Saved data entries:
(** A majority-vote model with a leaf that names class 40. *)
Definition class_out_of_range_model : EmlTrees :=
  {| n_nodes := 1; nodes := [scenario_A_node];
     n_trees := 1; tree_roots := [0];
     n_leaves := 2; leaves := [40; 1]; leaf_bits := 0;
     n_features := 1; n_classes := 2 |}.

(** A majority-vote model without trees. *)
Definition no_trees_classifier : EmlTrees :=
  {| n_nodes := 0; nodes := [];
     n_trees := 0; tree_roots := [];
     n_leaves := 0; leaves := []; leaf_bits := 0;
     n_features := 1; n_classes := 2 |}.

(** * Proofs *)

(** ** Outcomes, loads and stores *)

Lemma load_Done {A} (a : list A) (i : Z) (x : A) :
  0 <= i -> a !! Z.to_nat i = Some x -> load a i = Done x.
Proof.
  intros Hi Hx. unfold load.
  destruct (Z.ltb_spec i 0); [lia |]. now rewrite Hx.
Qed.

Lemma store_Done {A} (a : list A) (i : Z) (x : A) :
  0 <= i < Z.of_nat (length a) -> store a i x = Done (<[Z.to_nat i := x]> a).
Proof.
  intros Hi. unfold store.
  destruct (Z.leb_spec 0 i); [| lia].
  destruct (Z.ltb_spec i (Z.of_nat (length a))); [reflexivity | lia].
Qed.

Lemma int32_op_Done (z : Z) :
  INT32_MIN <= z <= INT32_MAX -> int32_op z = Done z.
Proof.
  intros Hz. unfold int32_op, in_int32.
  destruct (Z.leb_spec INT32_MIN z); [| lia].
  destruct (Z.leb_spec z INT32_MAX); [reflexivity | lia].
Qed.

Lemma to_int16_small (z : Z) : -32768 <= z <= 32767 -> to_int16 z = z.
Proof.
  intros Hz. unfold to_int16. rewrite Z.mod_small; lia.
Qed.

(** ** The traversal *)

Lemma spec_walk_deterministic nds features node_idx final1 final2 :
  spec_walk nds features node_idx final1 ->
  spec_walk nds features node_idx final2 ->
  final1 = final2.
Proof.
  intros H1. revert final2.
  induction H1 as [idx Hneg | idx nd v child final Hpos Hnd Hf Hv Hc Hw IH];
    intros final2 H2.
  - inversion H2; subst; [reflexivity | lia].
  - inversion H2 as [? Hneg | ? nd' v' child' ? _ Hnd' _ Hv' Hc' Hw']; subst.
    + lia.
    + rewrite Hnd in Hnd'. injection Hnd' as <-.
      rewrite Hv in Hv'. injection Hv' as <-.
      now apply IH.
Qed.

Lemma predict_tree_loop_wf forest feats depth :
  n_nodes forest <= INT32_MAX ->
  n_features forest <= Z.of_nat (length feats) ->
  forall node_idx,
    tree_wfb forest depth node_idx = true ->
    exists final,
      spec_walk (nodes forest) feats node_idx final /\
      -32768 <= final < 0 /\ - final - 1 < n_leaves forest /\
      forall fuel, (depth <= fuel)%nat ->
        predict_tree_loop fuel forest (Some feats) node_idx = Done final.
Proof.
  intros Hn Hfeat. induction depth as [| depth IH]; intros idx Hwf.
  - discriminate.
  - cbn [tree_wfb] in Hwf.
    destruct (nodes forest !! Z.to_nat idx) as [nd |] eqn:Hnd;
      [| rewrite andb_false_r in Hwf; discriminate].
    apply andb_prop in Hwf as [Hidx Hwf].
    apply andb_prop in Hidx as [Hidx0 Hidx1].
    apply andb_prop in Hwf as [Hwf Hright].
    apply andb_prop in Hwf as [Hf Hleft].
    apply andb_prop in Hf as [Hf0 Hf1].
    assert (Hidx : 0 <= idx < n_nodes forest) by lia.
    assert (Hf : 0 <= node_feature nd < n_features forest) by lia.
    destruct (lookup_lt_is_Some_2 feats (Z.to_nat (node_feature nd)))
      as [v Hv]; [lia |].
    set (child := if v <? node_value nd then node_left nd else node_right nd).
    assert (Hchild :
      (if child <? 0
       then (-32768 <=? child) && (- child - 1 <? n_leaves forest)
       else (child <=? 32767) && tree_wfb forest depth (idx + child)) = true).
    { unfold child. destruct (v <? node_value nd); assumption. }
    assert (Hstep : forall fuel final,
      predict_tree_loop fuel forest (Some feats)
        (if 0 <=? child then idx + child else child) = Done final ->
      ((0 <=? child) = true -> idx + child <= INT32_MAX) ->
      predict_tree_loop (S fuel) forest (Some feats) idx = Done final).
    { intros fuel final Hrec Hbound. cbn [predict_tree_loop].
      destruct (Z.ltb_spec idx 0); [lia |].
      rewrite (load_Done _ _ _ (proj1 Hidx) Hnd). cbn [obind deref].
      rewrite (load_Done _ _ _ (proj1 Hf) Hv). cbn [obind].
      fold child. rewrite Z.geb_leb. revert Hrec Hbound.
      destruct (Z.leb_spec 0 child) as [Hc | Hc]; intros Hrec Hbound.
      - rewrite int32_op_Done
          by (unfold INT32_MIN; specialize (Hbound eq_refl); lia).
        exact Hrec.
      - exact Hrec. }
    destruct (Z.ltb_spec child 0) as [Hc | Hc].
    + apply andb_prop in Hchild as [Hlo Hleaf].
      exists child. split; [| split; [lia | split; [lia |]]].
      * eapply spec_walk_step; eauto; try lia. fold child.
        destruct (Z.leb_spec 0 child); [lia |].
        apply spec_walk_exit; lia.
      * intros [| fuel] Hfuel; [lia |].
        apply Hstep.
        -- destruct (Z.leb_spec 0 child); [lia |].
           destruct fuel; cbn [predict_tree_loop];
             destruct (Z.ltb_spec child 0); try lia; reflexivity.
        -- destruct (Z.leb_spec 0 child); [lia | discriminate].
    + apply andb_prop in Hchild as [Hhi Hsub].
      destruct (IH _ Hsub) as (final & Hwalk & Hrange & Hleaf & Hrun).
      assert (Hin : 0 <= idx + child < n_nodes forest).
      { destruct depth; [discriminate |]. cbn [tree_wfb] in Hsub.
        apply andb_prop in Hsub as [Hsub _]. apply andb_prop in Hsub. lia. }
      exists final. split; [| split; [lia | split; [lia |]]].
      * eapply spec_walk_step; eauto; try lia. fold child.
        destruct (Z.leb_spec 0 child); [exact Hwalk | lia].
      * intros [| fuel] Hfuel; [lia |].
        apply Hstep; [| lia].
        destruct (Z.leb_spec 0 child); [| lia].
        apply Hrun. lia.
Qed.

Lemma predict_tree_wf forest feats depth tree_root features_length :
  n_nodes forest <= INT32_MAX ->
  n_features forest <= Z.of_nat (length feats) ->
  tree_wfb forest depth tree_root = true ->
  exists leaf_index,
    spec_traverse (nodes forest) feats tree_root leaf_index /\
    0 <= leaf_index < n_leaves forest /\ leaf_index <= 32767 /\
    forall fuel, (depth <= fuel)%nat ->
      eml_trees_predict_tree fuel forest tree_root (Some feats) features_length
      = Done leaf_index.
Proof.
  intros Hn Hfeat Hwf.
  destruct (predict_tree_loop_wf forest feats depth Hn Hfeat _ Hwf)
    as (final & Hwalk & Hrange & Hleaf & Hrun).
  exists (- final - 1). split; [| split; [lia | split; [lia |]]].
  - exists final. split; [exact Hwalk | reflexivity].
  - intros fuel Hfuel. unfold eml_trees_predict_tree.
    rewrite (Hrun fuel Hfuel). cbn [obind].
    rewrite int32_op_Done by (unfold INT32_MIN, INT32_MAX; lia).
    cbn [obind]. rewrite to_int16_small by lia. reflexivity.
Qed.
(** * robohub auth-service: token-exchange pipeline

    A shallow embedding of the Go packages [types], [policy], [ratelimit],
    [oidc], [token], [httpapi] and [config] of
    github.com/robohub/auth-service, and
    the properties of the pipeline proved over it. The definitions come
    first, package by package in the order of their imports; the
    properties follow.

    Conventions.
    - A Go [string] is a [string] (a sequence of bytes).
    - A Go [error] is an error type of its own per package, inside a
      [Result] or an [option]; where the text of the error reaches the
      caller ([policy]) the error is its text.
    - A [time.Time] is the number of nanoseconds since the Unix epoch, a
      [time.Duration] a number of nanoseconds, both as [Z]. A call of
      [Verify], [Allow], [Mint] or [Validate] sees one reading of the
      clock; the handler reads the clock again for its response.
    - A Go map is a [gmap]; a value behind a pointer that a call changes
      is passed in and returned. Calls run one after the other: the locks
      of the cache and of the limiter are not modelled.
    - The libraries that the packages call ([encoding/json],
      [encoding/base64], [strings], [strconv], [golang-jwt/jwt/v5],
      [golang.org/x/time/rate]) are modelled as far as the packages use
      them; signatures (RSA, HMAC) and the parsing of a floating-point
      number are parameters.
    - The environment of the process is a [gmap] from the names of the
      variables to their values. *)

From Stdlib Require Import ZArith String Ascii List Lia QArith Floats DecimalString.
From stdpp Require Import gmap strings list.

Local Open Scope string_scope.
Local Open Scope Z_scope.

(** ** Results of fallible calls *)

Inductive Result (E A : Type) : Type :=
| Ok (a : A)
| Err (e : E).
Arguments Ok {E A} a.
Arguments Err {E A} e.

Definition isOk {E A} (r : Result E A) : bool :=
  match r with Ok _ => true | Err _ => false end.
(** ** The entries of a sample record *)

Lemma unit_channel (c : Z) :
  0 <= c <= 255 ->
  PrimFloat.leb 0%float (f32 (PrimFloat.div (py_float_of_int c) 255%float))
  && PrimFloat.leb (f32 (PrimFloat.div (py_float_of_int c) 255%float)) 1%float
  = true.
Proof.
  intros Hc.
  assert (Hall : forallb
            (fun c => PrimFloat.leb 0%float
                        (f32 (PrimFloat.div (py_float_of_int c) 255%float))
                      && PrimFloat.leb
                           (f32 (PrimFloat.div (py_float_of_int c) 255%float))
                           1%float)
            (py_range 256) = true) by (vm_compute; reflexivity).
  rewrite forallb_forall in Hall. apply Hall.
  apply list_elem_of_In, elem_of_py_range. lia.
Qed.

(** X15. The image of a sample (lines 451-452): the first three channels of
    each pixel, scaled from bytes to float32 values between 0 and 1, in the
    shape of the captured image. *)
Theorem load_image_unit_range {capture : Type} {CO : Capture capture}
    (cap : capture) :
  Forall (Forall (fun c => 0 <= c <= 255)) (cells (captured_image cap)) ->
  nrows (load_image cap) = nrows (captured_image cap) /\
  ncols (load_image cap) = ncols (captured_image cap) /\
  length (cells (load_image cap)) = length (cells (captured_image cap)) /\
  Forall (fun px => (length px <= 3)%nat /\
                    Forall (fun v => fle 0%float v /\ fle v 1%float) px)
         (cells (load_image cap)).
Proof.
  intros Hbytes. unfold load_image, array2_map. cbn [nrows ncols cells].
  split; [reflexivity|]. split; [reflexivity|].
  split; [by rewrite length_fmap|].
  apply Forall_fmap. eapply Forall_impl; [exact Hbytes|].
  intros px Hpx. simpl. split.
  - rewrite length_fmap, length_take. lia.
  - apply Forall_fmap.
    assert (Hpx3 : Forall (fun c => 0 <= c <= 255) (take 3 px))
      by (by apply Forall_take).
    eapply Forall_impl; [exact Hpx3|]. intros c Hc. simpl.
    apply unit_channel in Hc. apply andb_true_iff in Hc. exact Hc.
Qed.

Lemma load_image_unit_range_witness :
  Forall (Forall (fun c => 0 <= c <= 255)) [[0; 128; 255; 7]] /\
  Forall (fun px => (length px <= 3)%nat /\
                    Forall (fun v => fle 0%float v /\ fle v 1%float) px)
    (cells (load_image (CO := demo_capture_ops)
              (mk_demo_capture (mk_array2 1 1 [[0; 128; 255; 7]]) [] []
                 (1, 1) []))).
Proof.
  assert (Hb : Forall (Forall (fun c => 0 <= c <= 255)) [[0; 128; 255; 7]]).
  { apply List.Forall_cons; [|apply List.Forall_nil].
    repeat (apply List.Forall_cons; [lia|]). apply List.Forall_nil. }
  split; [exact Hb|].
  by destruct (load_image_unit_range (CO := demo_capture_ops)
                 (mk_demo_capture (mk_array2 1 1 [[0; 128; 255; 7]]) [] []
                    (1, 1) []) Hb) as (_ & _ & _ & Hrange).
Defined.

Section RecordProps.

Context {LM : Libm} {EX : Externals} {capture : Type} {CO : Capture capture}
        {rng : Type} {RS : RandomState rng}.

Implicit Type self : NeumanDataset capture.

Lemma image_fields_dom self (cap : capture) (idx : Z) (img : array2 vec)
    (msk : array2 float) (datum0 : datum) :
  image_fields self cap idx = Ok (img, msk, datum0) ->
  load_mask self idx = Ok msk /\
  dom datum0 = list_to_set image_keys.
Proof.
  unfold image_fields. intros Hi. inv_bind Hi. injection Hi as _ <- <-.
  split; [exact Hstep|]. rewrite !dom_insert_L, dom_empty_L. reflexivity.
Qed.

Lemma camera_fields_dom self (cap : capture) (idx : Z) (datum0 datum1 : datum) :
  camera_fields self cap idx datum0 = Ok datum1 ->
  dom datum1 = list_to_set camera_keys ∪ dom datum0.
Proof.
  unfold camera_fields. intros Hc. inv_bind Hc. injection Hc as <-.
  rewrite !dom_insert_L. unfold camera_keys. cbn [list_to_set foldr].
  by rewrite <- !(assoc_L (∪)), (left_id_L ∅ (∪)).
Qed.
(** X26.  When the process runs on the PostgreSQL branch of the driver,
    every route that prepares a statement fails at its first statement
    and answers the 500 of its [catch] block: the chat route for a body
    with a message, the two reading routes, [GET /api/auth/me], the
    registration for a body with id and email, and, with a Stripe key,
    the checkout for a priced plan and the portal.  Nothing is stored, no
    adapter is entered and nothing is sent to a vendor or to Stripe. *)
Theorem postgres_branch_answers_500 (d : Database) :
  use_postgres d = true ->
  (forall env net gen userId req l,
     no_message req = false ->
     post_chat env net gen userId req {| db := d; log := l |}
     = (inr (status_json 500 (ErrorBody "Failed to get AI response")),
        {| db := d; log := l |}))
  /\ (forall userId l,
        get_conversations userId {| db := d; log := l |}
        = (inr (status_json 500 (ErrorBody "Failed to fetch conversations")),
           {| db := d; log := l |}))
  /\ (forall userId id l,
        get_conversation userId id {| db := d; log := l |}
        = (inr (status_json 500 (ErrorBody "Failed to fetch conversation")),
           {| db := d; log := l |}))
  /\ (forall userId,
        AuthRoutes.get_me userId d
        = AuthRoutes.status_json 500 (AuthRoutes.ErrorBody "Failed to fetch user"))
  /\ (forall now req,
        AuthRoutes.present (AuthRoutes.reg_id req) <> None ->
        AuthRoutes.present (AuthRoutes.reg_email req) <> None ->
        AuthRoutes.post_register now req d
        = (AuthRoutes.status_json 500
             (AuthRoutes.ErrorBody "Failed to register user"), d))
  /\ (forall env api userId plan pid,
        StripeRoutes.stripe env = true ->
        StripeRoutes.valid_price env plan = Some pid ->
        StripeRoutes.post_create_checkout env api userId plan d
        = {| StripeRoutes.answer :=
               StripeRoutes.status_json 500
                 (StripeRoutes.ErrorBody "Failed to create checkout session");
             StripeRoutes.store_after := d; StripeRoutes.calls := [] |})
  /\ (forall env api userId,
        StripeRoutes.stripe env = true ->
        StripeRoutes.post_create_portal env api userId d
        = {| StripeRoutes.answer :=
               StripeRoutes.status_json 500
                 (StripeRoutes.ErrorBody "Failed to create portal session");
             StripeRoutes.store_after := d; StripeRoutes.calls := [] |}).
Proof.
  intros Hpg. split; [|split; [|split; [|split; [|split; [|split]]]]].
  - intros env net gen userId req l Hno.
    destruct (ChatHandlerFacts.has_message _ Hno) as (msg & Hm & Hne).
    destruct msg as [|a r]; [congruence|].
    unfold post_chat, resolve_conversation, try_catch, bind, run, query,
           prepare_run, prepare_all, ret.
    rewrite Hm.
    destruct (conversationId req) as [[|b t]|]; cbn [db log];
      rewrite ?Hpg; reflexivity.
  - intros userId l. rewrite ReadFacts.get_conversations_run. simpl.
    now rewrite Hpg.
  - intros userId id l. rewrite RoutesFacts.get_conversation_run. simpl.
    now rewrite Hpg.
  - intros userId. unfold AuthRoutes.get_me, prepare_all. now rewrite Hpg.
  - intros now req Hid Hemail.
    unfold AuthRoutes.post_register, AuthRoutes.present, prepare_all in *.
    destruct (AuthRoutes.reg_id req) as [[|a i]|]; try congruence.
    destruct (AuthRoutes.reg_email req) as [[|b e]|]; try congruence.
    now rewrite Hpg.
  - intros env api userId plan pid Hkey Hvalid.
    exact (StripeFacts.post_create_checkout_postgres _ _ _ _ _ _ Hpg Hkey Hvalid).
  - intros env api userId Hkey.
    exact (StripeFacts.post_create_portal_postgres _ _ _ _ Hpg Hkey).
Qed.

Lemma postgres_branch_answers_500_witness :
  post_chat env_with_keys answering_network fresh "u1" ask_a
    {| db := on_postgres (store 3); log := [] |}
  = (inr (status_json 500 (ErrorBody "Failed to get AI response")),
     {| db := on_postgres (store 3); log := [] |})
  /\ post_chat env_with_keys answering_network fresh "u1" ask_new
       {| db := on_postgres (store 3); log := [] |}
     = (inr (status_json 500 (ErrorBody "Failed to get AI response")),
        {| db := on_postgres (store 3); log := [] |})
  /\ AuthRoutes.get_me "u1" (on_postgres (store 3))
     = AuthRoutes.status_json 500 (AuthRoutes.ErrorBody "Failed to fetch user")
  /\ AuthRoutes.post_register 400
       {| AuthRoutes.reg_id := Some "u3";
          AuthRoutes.reg_email := Some "u3@example.org";
          AuthRoutes.reg_name := None |} (on_postgres (store 3))
     = (AuthRoutes.status_json 500
          (AuthRoutes.ErrorBody "Failed to register user"),
        on_postgres (store 3)).
Proof.
  destruct (postgres_branch_answers_500 (on_postgres (store 3)) eq_refl)
    as (Hchat & _ & _ & Hme & Hreg & _).
  split; [apply Hchat; reflexivity|].
  split; [apply Hchat; reflexivity|].
  split; [apply Hme|].
  apply Hreg; discriminate.
Defined.

End DriverFacts.
(** What the two caches keep true: the null signature is mapped to no
    program; every cached slot id is below the slot counter; every cached
    path is one whose image could be opened. *)
Definition caches_ok (c : t) : Prop :=
  id_to_shader_program c !! EmptyString = Some None
  /\ (forall path tid texture,
        path_to_texture c !! path = Some (tid, texture) -> tid < n_textures c)
  /\ (forall path entry,
        path_to_texture c !! path = Some entry -> is_Some (open_image path)).

End Methods.

(** The sources handed to the compiler so far, the newest first. *)
Definition compile_calls (c : t) : list program_code :=
  omap (fun e => match e with CompileProgram s => Some s | _ => None end)
       (events (ctx c)).

(** The paths handed to [Image.open] so far, the newest first. *)
Definition image_opens (c : t) : list string :=
  omap (fun e => match e with OpenImage p => Some p | _ => None end)
       (events (ctx c)).

(** The value of the last item of the list that carries the name. *)
Fixpoint last_binding (name : string) (items : list (string * value)) : option value :=
  match items with
  | [] => None
  | (n, v) :: rest =>
      match last_binding name rest with
      | Some w => Some w
      | None => if decide (n = name) then Some v else None
      end
  end.

(** The uniforms of program [shader] after the items have been offered to it
    in order: an item is stored when the program has a member of its name. *)
Definition bind_values (shader : nat) (members : gset string)
    (items : list (string * value)) (x : context) : context :=
  fold_left
    (fun x' '(name, v) =>
       if decide (name ∈ members)
       then set_uniform shader name (as_tuple v) x'
       else x')
    items x.

(** Every object of the set is alive in the camera's context. *)
Definition all_alive (X : gset nat) (c : t) : Prop := X ⊆ live (ctx c).

(** The identities of the buffers and vertex arrays of a list of groups. *)
Definition group_objects (rg : render_group) : list nat :=
  vbo rg :: vao rg :: match ibo rg with Some b => [b] | None => [] end.
(** * Wappalyzer: a shallow embedding of [Wappalyzer/Wappalyzer.py]

    The development follows the Python module top-down:

    - [PyStr]: the [str] methods the module calls ([lower], [split], [join],
      [replace], [int(...)], [str(...)]);
    - [Dict]: insertion-ordered dictionaries;
    - exceptions and the state-and-exception monad (a Python exception leaves
      every mutation made before it in place);
    - [RegexEngine]: what the module uses of the interpreter, the [re]
      module and the limit [int] puts on digits, with [MiniRe], a
      backtracking implementation of a fragment of [re], as an instance;
    - the [Wappalyzer] class: [_prepare_pattern], [_prepare_app], [_has_app],
      [_set_detected_app], [_set_app_version], [_get_implied_apps],
      [get_categories], [get_versions], [get_confidence], [analyze],
      [analyze_with_versions];
    - the properties of the specification, one theorem per claim.

    Characters are the 256 code points of [ascii], read as Latin-1. *)

From Stdlib Require Import String Ascii ZArith List Lia Bool DecimalString Sorted.
From stdpp Require Import gmap strings list fin_maps.

Set Warnings "-clear-no-such-hyp".

Open Scope string_scope.
Open Scope Z_scope.

(** * Python string primitives *)

Module PyStr.

(** [c.isupper()] for a Latin-1 character: A-Z, and U+00C0..U+00DE but the
    multiplication sign U+00D7. *)
Definition is_upper (c : ascii) : bool :=
  let n := nat_of_ascii c in
  ((65 <=? n)%nat && (n <=? 90)%nat)
  || ((192 <=? n)%nat && (n <=? 222)%nat && negb (n =? 215)%nat).

Definition lower_char (c : ascii) : ascii :=
  if is_upper c then ascii_of_nat (nat_of_ascii c + 32) else c.

(** [s.lower()] *)
Fixpoint lower (s : string) : string :=
  match s with
  | EmptyString => EmptyString
  | String c s' => String (lower_char c) (lower s')
  end.

(** [old in s] at the head of [s] is [String.prefix old s]. *)

(** The scan of [s.replace(old, new)] for a non-empty [old]: left to right,
    non-overlapping; [skip] counts the characters of an occurrence that was
    just replaced and are still to be passed over. *)
Fixpoint replace_from (old new : string) (skip : nat) (s : string) : string :=
  match s with
  | EmptyString => EmptyString
  | String c s' =>
      match skip with
      | S k => replace_from old new k s'
      | O =>
          if String.prefix old s
          then new +:+ replace_from old new (String.length old - 1) s'
          else String c (replace_from old new 0 s')
      end
  end.

(** With an empty [old] Python puts [new] before every character and at the
    end. *)
Fixpoint replace_empty (new : string) (s : string) : string :=
  match s with
  | EmptyString => new
  | String c s' => new +:+ String c (replace_empty new s')
  end.

(** [s.replace(old, new)] *)
Definition replace (s old new : string) : string :=
  match old with
  | EmptyString => replace_empty new s
  | _ => replace_from old new 0 s
  end.

(** The scan of [s.split(sep)] for a non-empty [sep]; [cur] is the piece
    being read. *)
Fixpoint split_from (sep : string) (skip : nat) (cur : string) (s : string)
  : list string :=
  match s with
  | EmptyString => [cur]
  | String c s' =>
      match skip with
      | S k => split_from sep k cur s'
      | O =>
          if String.prefix sep s
          then cur :: split_from sep (String.length sep - 1) EmptyString s'
          else split_from sep 0 (cur +:+ String c EmptyString) s'
      end
  end.

(** [s.split(sep)]; the module only calls it with the separators ["\;"] and
    [":"] (an empty separator is a ValueError in Python). *)
Definition split (s sep : string) : list string :=
  split_from sep 0 EmptyString s.

(** [sep.join(l)] *)
Fixpoint join (sep : string) (l : list string) : string :=
  match l with
  | [] => EmptyString
  | [x] => x
  | x :: l' => x +:+ sep +:+ join sep l'
  end.

(** [str(n)] for a natural number and for an integer. *)
Definition str_of_nat (n : nat) : string :=
  NilZero.string_of_uint (Nat.to_uint n).

Definition str_of_Z (z : Z) : string :=
  NilZero.string_of_int (Z.to_int z).

(** Whitespace as [int(...)] strips it: U+0009..U+000D and U+0020, and of
    the characters above U+007F the spaces U+0085 and U+00A0. The separators
    U+001C..U+001F are not stripped: [int(chr(28) + '5')] is a ValueError. *)
Definition is_space (c : ascii) : bool :=
  let n := nat_of_ascii c in
  ((9 <=? n)%nat && (n <=? 13)%nat) || (n =? 32)%nat
  || (n =? 133)%nat || (n =? 160)%nat.

Definition is_digit (c : ascii) : bool :=
  let n := nat_of_ascii c in (48 <=? n)%nat && (n <=? 57)%nat.

Definition digit_val (c : ascii) : Z := Z.of_nat (nat_of_ascii c - 48).

Fixpoint lstrip (s : string) : string :=
  match s with
  | String c s' => if is_space c then lstrip s' else s
  | EmptyString => EmptyString
  end.

(** [rstrip] keeps a character when it is not a space or when something
    that is kept follows it. *)
Fixpoint rstrip (s : string) : string :=
  match s with
  | EmptyString => EmptyString
  | String c s' =>
      match rstrip s' with
      | EmptyString => if is_space c then EmptyString else String c EmptyString
      | r => String c r
      end
  end.

(** Decimal digits with single underscores between them. *)
Fixpoint digits_from (acc : Z) (after_digit : bool) (s : string) : option Z :=
  match s with
  | EmptyString => if after_digit then Some acc else None
  | String c s' =>
      if is_digit c then digits_from (10 * acc + digit_val c) true s'
      else if Ascii.eqb c "_"%char
           then if after_digit then digits_from acc false s' else None
           else None
  end.

Fixpoint count_digits (s : string) : nat :=
  match s with
  | EmptyString => O
  | String c s' => if is_digit c then S (count_digits s') else count_digits s'
  end.

(** The interpreter's limit on the digits of a converted string
    ([sys.get_int_max_str_digits()], 4300 unless set otherwise, 0 for no
    limit); it is looked at only above 640 digits. Leading zeros count,
    underscores do not. *)
Definition over_limit (max_str_digits : nat) (s : string) : bool :=
  (0 <? max_str_digits)%nat && (640 <? count_digits s)%nat
  && (max_str_digits <? count_digits s)%nat.

Definition limited (max_str_digits : nat) (s : string) : option Z :=
  z ← digits_from 0 false s;
  if over_limit max_str_digits s then None else Some z.

(** [int(s)] for a string, base ten; [None] is ValueError. *)
Definition int_of_str (max_str_digits : nat) (s : string) : option Z :=
  match rstrip (lstrip s) with
  | String "+"%char r => limited max_str_digits r
  | String "-"%char r => Z.opp <$> limited max_str_digits r
  | r => limited max_str_digits r
  end.

End PyStr.

(** * Insertion-ordered dictionaries *)

Module Dict.

Definition dict (V : Type) : Type := list (string * V).

Section Ops.
Context {V : Type}.

(** [d[k]], [None] being KeyError; also [k in d] and [d.get(k)]. *)
Fixpoint dget (k : string) (d : dict V) : option V :=
  match d with
  | [] => None
  | (k', v) :: d' => if String.eqb k k' then Some v else dget k d'
  end.

(** [d[k] = v]: a present key keeps its place, a new one goes last. *)
Fixpoint dset (k : string) (v : V) (d : dict V) : dict V :=
  match d with
  | [] => [(k, v)]
  | (k', v') :: d' =>
      if String.eqb k k' then (k', v) :: d' else (k', v') :: dset k v d'
  end.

**What you will do:** Taking the line with "((65 <=? n)%nat && (n <=? 90)%nat)" as the first and the line with "being read. *)" as the last, retype that stretch of the data above exactly, with no other lines.

**Worked solution:**
  ((65 <=? n)%nat && (n <=? 90)%nat)
  || ((192 <=? n)%nat && (n <=? 222)%nat && negb (n =? 215)%nat).

Definition lower_char (c : ascii) : ascii :=
  if is_upper c then ascii_of_nat (nat_of_ascii c + 32) else c.

(** [s.lower()] *)
Fixpoint lower (s : string) : string :=
  match s with
  | EmptyString => EmptyString
  | String c s' => String (lower_char c) (lower s')
  end.

(** [old in s] at the head of [s] is [String.prefix old s]. *)

(** The scan of [s.replace(old, new)] for a non-empty [old]: left to right,
    non-overlapping; [skip] counts the characters of an occurrence that was
    just replaced and are still to be passed over. *)
Fixpoint replace_from (old new : string) (skip : nat) (s : string) : string :=
  match s with
  | EmptyString => EmptyString
  | String c s' =>
      match skip with
      | S k => replace_from old new k s'
      | O =>
          if String.prefix old s
          then new +:+ replace_from old new (String.length old - 1) s'
          else String c (replace_from old new 0 s')
      end
  end.

(** With an empty [old] Python puts [new] before every character and at the
    end. *)
Fixpoint replace_empty (new : string) (s : string) : string :=
  match s with
  | EmptyString => new
  | String c s' => new +:+ String c (replace_empty new s')
  end.

(** [s.replace(old, new)] *)
Definition replace (s old new : string) : string :=
  match old with
  | EmptyString => replace_empty new s
  | _ => replace_from old new 0 s
  end.

(** The scan of [s.split(sep)] for a non-empty [sep]; [cur] is the piece
    being read. *)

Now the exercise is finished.